В 1921 году в Москве был создан Коммунистический университет трудящихся Востока (КУТВ), где, согласно анекдоту тех лет, русские евреи учили немецких и польских евреев, как делать революцию в Индии и Китае[130]. Существовала и чисто еврейская, без марксистского налета, ветвь этой мессианской идеологии. «Европа стоит перед падением, Восток — перед расцветом. Когда Америка изгонит иудеев, ей ударят в спину и схватят ее за горло желтые расы. Большинство иудеев будет находиться в Индии, Персии, Китае и там нести знамя человечества. И тогда явится муж, муж отмщения, он покроет Европу желтой тучей», — пророчил в 1925 году немецкий еврей Сэмюэль Рот[131], так же грозя Азией западным обидчикам еврейства, как когда-то Константин Леонтьев надеялся «обрушить» ее на врагов России.
Как раз в то время, когда Унгерн, сидя в Урге, готовился к походу на Советскую Россию, на другом конце континента, в Софии, несколько молодых русских историков выпустили книгу статей под знаменательным названием: «Исход к Востоку». Это был первый клич нарождающегося евразийства, политической философии, созданной «кочевниками Европы» — русскими эмигрантами.
Для Трубецкого, Савицкого, Сувчинского и их единомышленников имя Чингисхана значило не меньше, чем для Унгерна; они тоже опасались триумфального шествия нивелирующей культуры Запада и предсказывали всемирное антиевропейское движение, пусть с Россией в авангарде, а не с Монголией и Китаем. Подобно Унгерну, они отрекались от либерализма отцов, предрекали наступление эпохи, когда народы будут управляться не учреждениями, а идеями, ожидали появления великих «народоводителей» и не верили, что сумеречная во всем, кроме эмпирической науки и техники, европейская цивилизация сумеет выдвинуть идеологию, способную соперничать с коммунистической.

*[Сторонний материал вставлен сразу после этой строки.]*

(* ===== verification/VfsBoot.v ===== *)
(** * Booting with file systems (K2/kmain.c, vnode_init)

    The kmain.c of K2 repeats that of K1, in the larger state, and adds the
    file systems (it is configured with drivers and file systems, without
    virtual memory, S5FS, the reaper and shadowd): the idle process makes the
    root the working directory of the first two processes and creates the
    device files, and shuts the file systems down at the end; the kernel
    shell has more commands. *)

From S2P Require Import Prelude Kstate Sched Kmutex Machine Proc ProcTree ProcProps Boot System SystemOps BootProps.
From S2P Require Import Vmstate Pframe Vnode VnodeProps Namev NamevProps Vfs VfsProps PathProps CreateProps.
Local Open Scope Z_scope.

Definition path_of (s : string) : path := String.list_ascii_of_string s.

(** Outside the sources: constants of stat.h and dev.h, mounting of the root
    file system and unmounting of all, the kernel shell and the tests. *)
Class VfsBootEnv := {
  S_IFCHR : Z;
  MKDEVID : Z → Z → Z;
  vfs_init : V ();
  vfs_shutdown : V Z;
  vfstest_main_p : Z;
  faber_fs_thread_test : Z → V Z;
  faber_directory_test : Z → V Z;
  kshell_create : Z → V (option Z);
  kshell_execute_next : list (string * (Z → V Z)) → Z → nat → V Z;   (* the n-th line *)
  kshell_destroy : Z → V ();
}.

Section vfs_boot.
Context `{VmEnv} `{VfsEnv} `{Machine} `{Errno} `{Objects} `{NameEnv} `{FileTable} `{ProcEnv} `{BootEnv} `{VfsBootEnv}
  (fuel : nat).

(** ** The parts that are as in K1 *)

Definition kmain : V () := lift Boot.kmain.
Definition bootstrap : V () := lift Boot.bootstrap.
Definition hard_shutdown : V () := lift Boot.hard_shutdown.
Definition initproc_create : V tid := lift Boot.initproc_create.
Definition do_sunghan (kshell : Z) : V Z := lift (Boot.do_sunghan fuel kshell).
Definition do_sunghan_deadlock (kshell : Z) : V Z := lift (Boot.do_sunghan_deadlock fuel kshell).
Definition do_faber (kshell : Z) : V Z := lift (Boot.do_faber fuel kshell).

(** ** The idle process *)

Definition vnode_init : V () := modify (set_fs (set_inuse (λ _, []))).

(** The functions registered with [init_func], among them those of the file
    systems; mounting the root comes last. *)
Definition init_call_all : V () := lift Boot.init_call_all;; vnode_init;; vfs_init.

(** [p->p_cwd = vfs_root_vn; vref(vfs_root_vn);], for a process that may be
    new: [proc_create] does not look at [p_files] and [p_cwd]. *)
Definition start_at_root (p : pptr) : V () :=
  s ← get;
  root ← deref (vfs_root_vn (v_fs s)) "vfs_root_vn";
  modify (set_fs (set_procfs (λ P, <[p := ProcFs (default [] (p_files <$> P !! p)) (Some root)]> P)));;
  vref root.

(** The results of these calls are ignored. *)
Definition make_devices : V () :=
  _ ← do_mkdir (path_of "/dev");
  _ ← do_mknod (path_of "/dev/null") S_IFCHR (MKDEVID 1 0);
  _ ← do_mknod (path_of "/dev/zero") S_IFCHR (MKDEVID 1 1);
  _ ← do_mknod (path_of "/dev/tty0") S_IFCHR (MKDEVID 2 0);
  mret ().

(** The end of [idleproc_run], from the result of [do_waitpid]. *)
Definition shut_down (r : Z * option Z) : V () :=
  KASSERT (PID_INIT =? r.1) "PID_INIT == child";;
  pf ← cur_fs;
  cwd ← deref (p_cwd pf) "curproc->p_cwd";
  vput cwd;;
  err ← vfs_shutdown;
  (if negb (err =? 0) then panic "vfs shutdown FAILED!!" else mret ());;
  hard_shutdown.

Definition idleproc_run : V () :=
  initthr ← initproc_create;
  init_call_all;;
  cp ← lift cur_proc;
  start_at_root cp;;
  th ← lift (thread_at initthr);
  ip ← deref (kt_proc th) "initthr->kt_proc";
  start_at_root ip;;
  make_devices;;
  lift (hw intr_enable);;
  lift (sched_make_runnable initthr);;
  r ← lift (do_waitpid fuel (-1) 0);
  shut_down r.

(** ** The kernel shell *)

Definition do_vfs_test (kshell : Z) : V Z :=
  p ← lift (proc_create "vfstest");
  k ← lift (kthread_create p vfstest_main_p 1 0);
  lift (sched_make_runnable k);;
  x ← lift (proc_at p);
  _ ← lift (do_waitpid fuel (p_pid x) 0);
  mret 0.

Definition commands : list (string * (Z → V Z)) :=
  [("sunghan", do_sunghan); ("deadlock", do_sunghan_deadlock); ("faber", do_faber);
   ("vfstest", do_vfs_test); ("thrtest", faber_fs_thread_test); ("dirtest", faber_directory_test)].

(** [while (kshell_execute_next(kshell));], from the [i]-th line on. *)
Fixpoint shell_loop (n i : nat) (kshell : Z) : V () :=
  r ← kshell_execute_next commands kshell i;
  if r =? 0 then mret ()
  else match n with O => idle | S n' => shell_loop n' (S i) kshell end.

Definition initproc_run : V Z :=
  r ← kshell_create 0;
  kshell ← deref r "init: Couldn't create kernel shell";
  shell_loop fuel 0 kshell;;
  kshell_destroy kshell;;
  lift (reap_all fuel fuel);;
  mret 0.
End vfs_boot.
(* ===== verification/VfsBootProps.v ===== *)
(** * The first steps of a system with file systems

    From the start of the idle process to the init process: the working
    directories, the device files, all references to vnodes, and the
    scheduler when the processor is handed over for the first time; and the
    end of the idle process. *)

From Stdlib Require Import FunctionalExtensionality.
From S2P Require Import Prelude Kstate Sched Kmutex Machine Proc ProcTree ProcProps Boot System SystemOps BootProps.
From S2P Require Import Vmstate Pframe Vnode VnodeProps Namev NamevProps Vfs VfsProps PathProps CreateProps VfsBoot.
Local Open Scope Z_scope.

(** ** Paths below /dev *)
Section dev.
Context {FV : FsView} {NE : NameEnv} {ER : Errno}.

Lemma resolve_dev D i j n p :
  p ≠ [] → components p = [path_of "dev"; n] → trailing p = false → (4 ≤ NAME_LEN)%nat → (length n ≤ 4)%nat →
  isdir D i = true → dirent D i (path_of "dev") = Some j → isdir D j = true → resolve_path D i p = inr (j, n).
Proof.
  intros Hp Hc Ht Hn Hl Hi Hd Hj. unfold resolve_path. destruct p; [done|]. rewrite Hc, Ht. cbn [resolve].
  replace (NAME_LEN <? length (path_of "dev"))%nat with false by (symmetry; apply Nat.ltb_ge; simpl; lia).
  replace (NAME_LEN <? length n)%nat with false by (symmetry; apply Nat.ltb_ge; lia).
  rewrite Hi, Hd. cbn [negb]. rewrite Hj. cbn [negb andb]. by destruct (dirent D j n).
Qed.

Lemma resolve_file_dev D i j n p k :
  p ≠ [] → components p = [path_of "dev"; n] → trailing p = false → (4 ≤ NAME_LEN)%nat → (length n ≤ 4)%nat →
  isdir D i = true → dirent D i (path_of "dev") = Some j → isdir D j = true → dirent D j n = Some k →
  resolve_file D i p = inr k.
Proof.
  intros ???????? Hk. unfold resolve_file. rewrite (resolve_dev D i j n p) by done. cbn iota.
  match goal with H : isdir D j = true |- _ => rewrite H end. cbn [negb]. by rewrite Hk.
Qed.

Lemma resolve_path_dev D i :
  (4 ≤ NAME_LEN)%nat → isdir D i = true → resolve_path D i (path_of "/dev") = inr (i, path_of "dev").
Proof.
  intros Hn Hi. unfold resolve_path. cbn [path_of String.list_ascii_of_string].
  change (components _) with [path_of "dev"]. change (trailing _) with false. cbn [resolve].
  replace (NAME_LEN <? length (path_of "dev"))%nat with false by (symmetry; apply Nat.ltb_ge; simpl; lia).
  rewrite Hi. cbn [negb andb]. by destruct (dirent D i _).
Qed.
End dev.

(** ** The first switch *)
Section first_switch.
Context {MA : Machine} {ER : Errno} {PE : ProcEnv} {BE : BootEnv}.
Context (ip jp : pptr) (it jt : tid) (pd stk pd' stk' nxt : Z) (k : kst).
Context (Hij : ip ≠ jp) (Hijt : it ≠ jt) (Hnxt : 0 <= nxt < PROC_MAX_COUNT).
Context (Hk : same_procs (init_st ip jp it jt pd stk pd' stk' nxt) k).

Definition idle_thread : kthread := first_thread idleproc_run_p ip stk pd.
Definition init_thread : kthread := first_thread initproc_run_p jp stk' pd'.

(** The init process runs, the idle process waits for it. *)
Definition handed_over : kst :=
  switch_to jt (woken init_thread)
    (move it (slept (p_wait ip) KT_SLEEP idle_thread) (move jt (woken init_thread) k)).

Lemma quiet_first : sched_wf k.
Proof.
  apply quiet_sched; [intros q|].
  - destruct (sp_queues _ _ Hk q) as [->|[-> _]]; [apply init_st_queue|done].
  - rewrite (sp_threads _ _ Hk). apply init_st_thread.
Qed.

Lemma init_thread_at : threads k !! jt = Some init_thread.
Proof. rewrite (sp_threads _ _ Hk). apply lookup_insert_eq. Qed.

Lemma idle_thread_at : threads k !! it = Some idle_thread.
Proof. rewrite (sp_threads _ _ Hk). simpl. by rewrite lookup_insert_ne, lookup_singleton_eq. Qed.

Lemma init_runnable : sched_make_runnable jt k = Ret () (move jt (woken init_thread) k).
Proof. apply sched_make_runnable_spec; [apply quiet_first|apply init_thread_at|done]. Qed.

Очень похоже рассуждал и Унгерн, в одном из писем заметивший, что Запад обречен именно потому, что в борьбе с революционной опасностью «не вводит в круг действия идей, вопросов морального свойства».

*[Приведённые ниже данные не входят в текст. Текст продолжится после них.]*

(** What [fs_rmdir] does to an entry that is there. *)
Lemma fs_rmdir_eq s d x n len v z o :
  vinv s → vnodes (v_fs s) !! d = Some x → dirent (data s) (inode x) (take len n) = Some (inode z) →
  vnodes (v_fs s) !! v = Some z → mmobjs s !! vn_mmobj z = Some o →
  fs_rmdir d n len s =
    if has_children (disk (v_fs s)) (vn_vno z) then Ret (- ENOTEMPTY) s else Ret 0 (without s z o).
Proof.
  intros Hi Hx Hd Hz Ho. unfold fs_rmdir. rewrite (bind_step _ _ _ _ _ (vnode_at_eq _ _ _ Hx)).
  erewrite bind_step by reflexivity. rewrite Hd. destruct (has_children _ _); [done|].
  destruct (find_vnode_spec s (inode z).1 (inode z).2 (vnode_inuse_list (v_fs s))) as (r & Er & Hr);
    [intros w; by apply (vi_list _ Hi)|].
  rewrite (bind_step _ _ _ _ _ Er). destruct r as [w|]; [|by destruct (Hr v z); [apply (vi_list _ Hi); eauto|..]].
  destruct Hr as (_ & z' & Hz' & Ez). assert (w = v) as -> by (by eapply (vi_uniq _ Hi)). clear Hz'.
  erewrite bind_step; [|rewrite (bind_step _ _ _ _ _ (vnode_at_eq _ _ _ Hz)); by apply upd_mmobj_eval]. done.
Qed.

#[local] Instance removes : FsRemove.
Proof.
  split.
  - intros s d x k f n len v z Hi Hx Hh Hl Hk Hf Hpr Hd Hdz Hz Hhv.
    assert (f = fs_rmdir) as -> by (destruct k as [| |[| |]]; simpl in Hf; try done; by injection Hf).
    assert (linked (data s) (inode z) = true) as Hlz by (by eapply dirent_linked).
    assert (vn_fs x = 1%positive) as Hfx by (by apply andb_prop in Hl as [?%bool_decide_eq_true _]).
    assert (vn_fs z = 1%positive ∧ 1 <= vn_vno z) as [Hfz Hno].
    { apply andb_prop in Hlz as [?%bool_decide_eq_true Ha]. split; [done|]. simpl in Ha. unfold alive in Ha. lia. }
    assert (entry (disk (v_fs s)) (vn_vno x) (take len n) = Some (vn_vno z)) as Hent.
    { simpl in Hd, Hl. rewrite Hl in Hd. apply fmap_Some in Hd as (j & Hj & [= _ ->]). done. }
    assert (empty_dir (data s) (inode z) ↔ has_children (disk (v_fs s)) (vn_vno z) = false) as Hemp.
    { rewrite has_children_spec. unfold empty_dir. simpl. simpl in Hlz. rewrite Hlz.
      split; intros Hm m Hp; [specialize (Hm m Hp); by apply fmap_None in Hm|apply fmap_None; by apply Hm]. }
    destruct (ok_obj _ _ _ (vi_ok _ Hi _ _ Hz)) as (o & Ho & _). rewrite (fs_rmdir_eq s d x n len v z o) by done.
    destruct (has_children _ _) eqn:Hch.
    + exists (- ENOTEMPTY), s. split_and!; try done. right. split_and!; [done|by rewrite Hemp|done].
    + destruct (without_ok s v z o) as [Hi1 Hh1]; [done..|]. exists 0, (without s z o). split_and!; try done.
      left. split_and!; [done|by apply Hemp|]. unfold inode at 2. rewrite Hfz. by apply removed_on_disk.
  - intros D i n j Hi Hp Hd. simpl in *. rewrite Hi in Hd. apply fmap_Some in Hd as (k & Hk & ->).
    destruct (entry_alive _ _ _ _ Hk) as (_ & _ & Hne). intros ->. done.
  - intros a b len. simpl. intros E%bool_decide_eq_true. done.
Qed.

(** ** Mounting *)

(** A disk with an empty root directory, inode 1. *)
Definition blank : Z → Z := λ a, if a =? 0 then 1 else if a =? 2 then 2 else 0.

Definition root_vnode : vnode := fill blank (Vnode None 1 1 0 0 0 0 None false 1).

(** The root is vnode 1, with object 1 and the reference of the mount. *)
Definition mounted (s : vst) : vst :=
  set_k (set_queues (insert (vn_waitq 1) (Ktqueue [] 0)))
    (set_mmobjs (insert 1%positive (Mmobj (vnode_mmobj_ops 1) 1 0 [] (mmo_vmas []) None))
      (set_fs (λ f, Fsst {[1%positive := root_vnode]} [1%positive] (files f) (procfs f) (Some 1%positive) blank) s)).

Lemma mounted_vnode s v x : vnodes (v_fs (mounted s)) !! v = Some x → v = 1%positive ∧ x = root_vnode.
Proof. change (vnodes _) with ({[1%positive := root_vnode]} : gmap vnptr vnode). by intros [<- <-]%lookup_singleton_Some. Qed.

Lemma mounted_inv s : vinv (mounted s).
Proof.
  split.
  - intros v x [-> ->]%mounted_vnode. split; try done.
    + eexists. split; [apply lookup_insert_eq|]. by split_and!.
    + unfold queue. simpl. by rewrite lookup_insert_eq.
    + apply (ramfs_fill_ops blank (Vnode None 1 1 0 0 0 0 None false 1)).
  - by intros v w x y [-> ->]%mounted_vnode [-> ->]%mounted_vnode.
  - intros v. change (v ∈ [1%positive] ↔ is_Some (({[1%positive := root_vnode]} : gmap vnptr vnode) !! v)).
    rewrite lookup_singleton_is_Some, list_elem_of_singleton. done.
Qed.

Lemma mounted_held s w : held (mounted s) w = one 1 w.
Proof.
  unfold held, one. change (vnodes _) with ({[1%positive := root_vnode]} : gmap vnptr vnode). case_decide as Hw.
  - subst w. rewrite lookup_singleton_eq. simpl. by rewrite lookup_insert_eq.
  - by rewrite lookup_singleton_ne.
Qed.

Lemma mounted_rooted s : rooted (mounted s) 1%positive (1%positive, 1).
Proof. split; try done; [apply mounted_inv|by exists root_vnode|by rewrite mounted_held]. Qed.

#[local] Existing Instance BootEx.env128.
#[local] Existing Instance BootEx.pc.

#[local] Instance boot : VfsBootEnv := {|
  S_IFCHR := 3; MKDEVID := λ a b, a * 256 + b; vfs_init := modify mounted; vfs_shutdown := mret 0;
  vfstest_main_p := 6; faber_fs_thread_test := λ _, mret 0; faber_directory_test := λ _, mret 0;
  VfsBoot.kshell_create := λ _, mret (Some 1); VfsBoot.kshell_execute_next := λ _ _ _, mret 0;
  VfsBoot.kshell_destroy := λ _, mret () |}.

Lemma boots : vfs_boot_ok.
Proof.
  split; [split; try done; by eexists|done|simpl; lia|exact I|].
  intros s _ _. exists (mounted s), 1%positive, (1%positive, 1). split_and!; try done; [apply mounted_rooted| |apply mounted_held].
  split; try done. intros q. unfold queue. simpl. rewrite lookup_insert. case_decide as Hq; [right|by left].
  subst q. split; [done|]. exists 1%positive. by left.
Qed.

(** The state in which the kernel starts. *)
Definition start : vst := Vst boot_st ∅ ∅ [] [] 0 0 ∅ (λ _, 0) ∅ ∅ ∅ (Fsst ∅ [] ∅ ∅ None (λ _, 0)).


Lemma do_mkdir_creates_witness :
  ∃ s' j, do_mkdir (path_of "/usr") (mounted start) = Ret 0 s' ∧
    created true (data (mounted start)) (data s') (1%positive, 1) (path_of "usr") j.
Proof.
  destruct (do_mkdir_creates (path_of "/usr") 1%positive root_vnode (mounted start)) as (r & s' & E & _ & _ & _ & Hr & _);
    [apply mounted_inv|by apply (bool_decide_unpack _)|done..|].
  destruct Hr as [(-> & j & Hc)|(_ & _ & [] & _)]; [by exists s', j|done].
Defined.


Lemma mkdir_rmdir_roundtrip_witness :
  ∃ s1 s2, do_mkdir (path_of "/usr") (mounted start) = Ret 0 s1 ∧ do_rmdir (path_of "/usr") s1 = Ret 0 s2 ∧
    same_view (data (mounted start)) (data s2).
Proof.
  destruct (do_mkdir_made (path_of "/usr") 1%positive root_vnode (mounted start)) as (r & s1 & E & Hm);
    [apply mounted_inv|by apply (bool_decide_unpack _)|done..|].
  destruct (md_result _ _ _ _ _ _ Hm) as [(-> & _)|(_ & _ & [] & _)]; [|done].
  destruct (mkdir_rmdir_roundtrip (path_of "/usr") 1%positive root_vnode (mounted start) s1) as (s2 & E2 & _ & _ & _ & Hv);
    [apply mounted_inv|by apply (bool_decide_unpack _)|done|done|by rewrite mounted_held|done| |done|by exists s1, s2].
  intros i n [= <- <-]. done.
Defined.
End RamFs.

Главным для Унгерна и евразийцев было географически-буквальное прочтение евангельского «свет с востока» — с заглавной буквы они читали не первое слово, а последнее. Хотя западная граница «Востока» виделась им по-разному, в обоих случаях ядром его должна была стать держава Чингисхана под новым названием. В этом смутно очерченном пространстве парадоксально пересекались векторы евразийского «исхода к Востоку» и унгерновского или коминтерновского «похода на Запад».
В манифестах евразийцев провозглашалось, что по типу организации их объединение «ближе всего стоит к религиозному ордену»; Унгерн мечтал о создании «ордена военных буддистов», как Сталин — о превращении большевистской партии в «орден меченосцев», а Гиммлер — о возрождении рыцарских орденов. Образ носился в воздухе, сближая всех тех, кто своим идеалом видел «новое Средневековье».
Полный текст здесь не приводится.